Aren’t there also fundamentalist Christian sects that essentially require wives to operate in a state of free sexual use for their husbands? This is also a feature of numerous, infamous cults over the years.
storm45701
I was going to say, many religious communities already operate with a “free use” arrangement. If the man is in the mood, the woman must comply. If not, the minister may intervene (if the husband requests) and the woman could be ostracized. Amish and Mennonite sects are known to follow a variation of this. In fact, in some of the rural, smaller churches, failure of the wife to fulfill her obligations allows the man free sexual access to other women in the church community.
dbmcvey
I truly doubt it is “sweeping the gay community.”
Kangol2
Queerty hyperbole, as usual. Also, does the bottom/vers never eat or take a dump?
Openminded
I love the idea of not having to “make, yet another decision” and see it as a positive message that your aggressive partner wants you AGAIN!
Being ready for anal 24/7 only works in the movies. How do the bottoms in this agreement stay prepared for come what may?
redcarpet30
*slams desk* THANK YOU! I’m not giving up having an occasional burrito for dinner to be at your beck and call.

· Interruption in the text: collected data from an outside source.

(** What the core found of a field is no empty sequence. *)
Lemma found_not_empty multi f v b :
  dict_get multi (get_validation_alias f) ≠ Some [] -> is_sequence_field f && _is_json_field f = false ->
  raw_query multi f = Some v -> (if is_none v then Ok true else empty_sequence f v) = Ok b -> b = false.
Proof.
  unfold raw_query, empty_sequence. intros Hne Hj Hv Hb.
  destruct (dict_get multi _) as [[|w ws]|]; [done| |done]. injection Hv as <-.
  destruct (is_sequence_field f), (_is_json_field f); try done; simpl in Hb; congruence.
Qed.

Lemma outs_agree fields qs f :
  let q := DsQueryParams.init qs in
  let multi := DsQueryParams.the_multi q in
  let rs := foldl (raw_query_step multi) ([], []) fields in
  query_fields fields -> f ∈ fields ->
  (is_sequence_field f && negb (_is_json_field f) = false ->
   (length (DsQueryParams.getlist q (get_validation_alias f)) <= 1)%nat) ->
  core_out rs.1 (coerce batch_coerce_scalars rs.1 rs.2) f = generic_out py (of_query_params q) f.
Proof.
  intros q multi rs [Hnames Hals Hap Hc Hj Hdef] Hf Hone. rewrite Forall_forall in Hc, Hj.
  specialize (Hc f Hf). specialize (Hj f Hf).
  destruct (lookup_agree qs f Hc Hone) as (b & Hb & Hg). fold q in Hb, Hg. fold multi in Hb, Hg.
  assert (Hraw : dict_get rs.1 (get_validation_alias f) = raw_query multi f)
    by by apply raw_query_fold.
  assert (Hne : dict_get multi (get_validation_alias f) ≠ Some []).
  { unfold multi. rewrite (proj1 (DsQueryFacts.query_the_parsed q I)), group_get. by destruct (values_of _ _). }
  assert (Hcoerced : ∀ v, dict_get (coerce batch_coerce_scalars rs.1 rs.2) (field_name f) = Some v ->
    b = false ∧ v = opt_value (raw_query multi f)).
  { intros v Hv. unfold coerce in Hv. rewrite batch_coerce_copies in Hv. destruct rs.2 as [|sp sps]; [done|].
    destruct (raw_query_fold_keys _ _ _ _ _ Hv) as [?|(g & Hgf & Hgn)]; [done|].
    rewrite <-(Hap f g Hf Hgf Hgn) in Hgn. rewrite <-Hgn, Hraw in Hv. rewrite Hv in Hb |- *. simpl in Hb.
    split; [by eapply found_not_empty|done]. }
  unfold core_out, generic_out. rewrite Hraw, Hb, Hg. simpl.
  unfold param_loc, fi_in. rewrite Hc. simpl. unfold dict_getdefault.
  destruct (dict_get (coerce _ _ _) (field_name f)) as [v|] eqn:Ev.
  - by destruct (Hcoerced v eq_refl) as [-> ->].
  - destruct b; cbn [andb]; [|done]. unfold absent.
    destruct (required f) eqn:Er; cbn [negb]; [done|]. by rewrite Hdef.
Qed.

Lemma query_input_ok qs fields :
  let q := DsQueryParams.init qs in
  Forall (fun f => fi_class (field_info f) = QueryI) fields ->
  (∀ f, f ∈ fields -> is_sequence_field f && negb (_is_json_field f) = false ->
   (length (DsQueryParams.getlist q (get_validation_alias f)) <= 1)%nat) ->
  ∃ d, model_input (of_query_params q) true fields = Ok d.
Proof.
  intros q Hc Hone. rewrite Forall_forall in Hc. unfold model_input.
  destruct (rfold_total (model_input_step (of_query_params q) true) ([], []) fields) as [[d ks] ->].
  - intros st f Hf. unfold model_input_step. simpl.
    destruct (lookup_agree qs f) as (b & _ & Hg); [by apply Hc|by apply Hone|].
    fold q in Hg. rewrite Hg. by eexists.
  - by eexists.
Qed.
End query.

(** C13: for a query string of ASCII characters without an empty piece between
    ampersands and whose escapes spell UTF-8, the parser of the core returns the
    dictionary the [QueryParams] in Python holds, and the extraction of query
    parameters from it ([_core_query_params_to_args], with the coercion of the
    core) returns what the generic extraction ([request_params_to_args] on the
    [QueryParams]) returns, arguments and errors alike.  This holds for query
    fields with distinct names and aliases, no name that is another field's
    alias, no sequence read from a JSON text and valid defaults, when no scalar
    is repeated.  A repeated scalar is where they part: the core's dictionary
    gives the first value, the generic lookup the last. *)
Theorem core_query_agrees py pr fields qs :
  let q := DsQueryParams.init qs in
  plain_query qs ->
  ∃ parsed, core_parse_query_string qs = Ok parsed ∧ parsed = DsQueryParams.the_multi q
  ∧ (single_model fields = false -> query_fields py fields ->
     (∀ f, f ∈ fields -> is_sequence_field f && negb (_is_json_field f) = false ->
        (length (DsQueryParams.getlist q (get_validation_alias f)) <= 1)%nat) ->
     _core_query_params_to_args py batch_coerce_scalars pr fields parsed
     = request_params_to_args py pr fields (of_query_params q))
  ∧ ∀ (f : ModelField) v vs w, is_sequence_field f = false -> fi_class (field_info f) = QueryI ->
      DsQueryParams.getlist q (get_validation_alias f) = v :: vs ++ [w] ->
      (raw_query_step parsed ([], []) f).1 = [(get_validation_alias f, VStr v)]
      ∧ _get_multidict_value f (of_query_params q) None = Ok (VStr w).
Proof.
  intros q Hq. destruct (DsQueryFacts.query_the_parsed q I) as [Hm Hd].
  exists (DsQueryParams.the_multi q). split; [by rewrite core_parse_python, Hm, <-parse_qs_group|].
  split; [done|]. split.
  - intros Hs Hqf Hone. destruct (query_input_ok qs fields (qf_query _ _ Hqf) Hone) as [d Hi].
    rewrite (request_params_loop _ _ _ _ d Hs Hi).
    unfold _core_query_params_to_args, single_model in *. destruct fields as [|f0 fields]; [done|].
    rewrite Hs. destruct (foldl _ _ _) as [raw specs] eqn:E.
    rewrite (fields_loop _ (core_out py raw (coerce batch_coerce_scalars raw specs)))
      by (intros; apply core_query_step_out).
    f_equal. apply rmapM_ext. intros f Hf.
    pose proof (outs_agree py (f0 :: fields) qs f Hqf Hf (Hone f Hf)) as H. fold q in H. rewrite E in H. exact H.
  - intros f v vs w Hsq Hcl Hl.
    assert (Hg : dict_get (DsQueryParams.the_multi q) (get_validation_alias f) = Some (v :: vs ++ [w])).
    { unfold DsQueryParams.getlist, dict_getdefault in Hl.
      destruct (dict_get _ _); [by rewrite Hl|done]. }
    split; [unfold raw_query_step; by rewrite Hg, Hsq|].
    unfold _get_multidict_value. cbn [m_getlist m_get m_is_multidict of_query_params].
    rewrite Hsq, andb_false_r. unfold DsQueryParams.get. simpl.
    rewrite Hd, last_values_get, <-Hm, Hg by apply group_wf. simpl.
    rewrite app_comm_cons, last_snoc. simpl. rewrite Hcl. unfold empty_sequence. rewrite Hsq.
    by destruct w.
Qed.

Also if someone does do this arrangement, set up a SAFE WORD! And if you’re the top and hear it, BACK OFF without question!
marxist_homo
Who writes this crap? Oh wait…
QJ201
Sounds like 18th century heterosexual marriage to me
1898
or 21st century Republican marriage
bachy
LOL! Exactly on both counts!
sfhairy
So, I guess you won’t be prepared for that anal sex. Not really into the dirty highway.
mikhailmaui
Um, this is nothing new, and I doubt it is sweeping across the gay community. I was doing this 25 years ago with my then partner. I just chalked it up to us being horny and loving sex with one another. Yes, it was anywhere, anytime one of us “wanted it”, which seemed to be every day in lots of locations. Dinner table, kitchen counter, out on the wave runner, at the pool, at parties, in the car, etc. We simply could not keep our hands off each other. I was chatting with some co-workers who are about 35-40 years younger than I, (all straight, male and female), and their one big complaint? Lack of sex because “too many rules to follow”. All also spoke about the lack of social skills, knowing how to talk to others, having chemistry with others and every single one of them chalk it up to social media and dating apps. They all are very foreign to the idea that my generation had to meet others out at clubs, the beach, bike riding, etc. rather than “swiping right, swiping left.” and spoke about how they wished that was the way it was now. So nah, don’t think this is anything new for some of us in the older generation.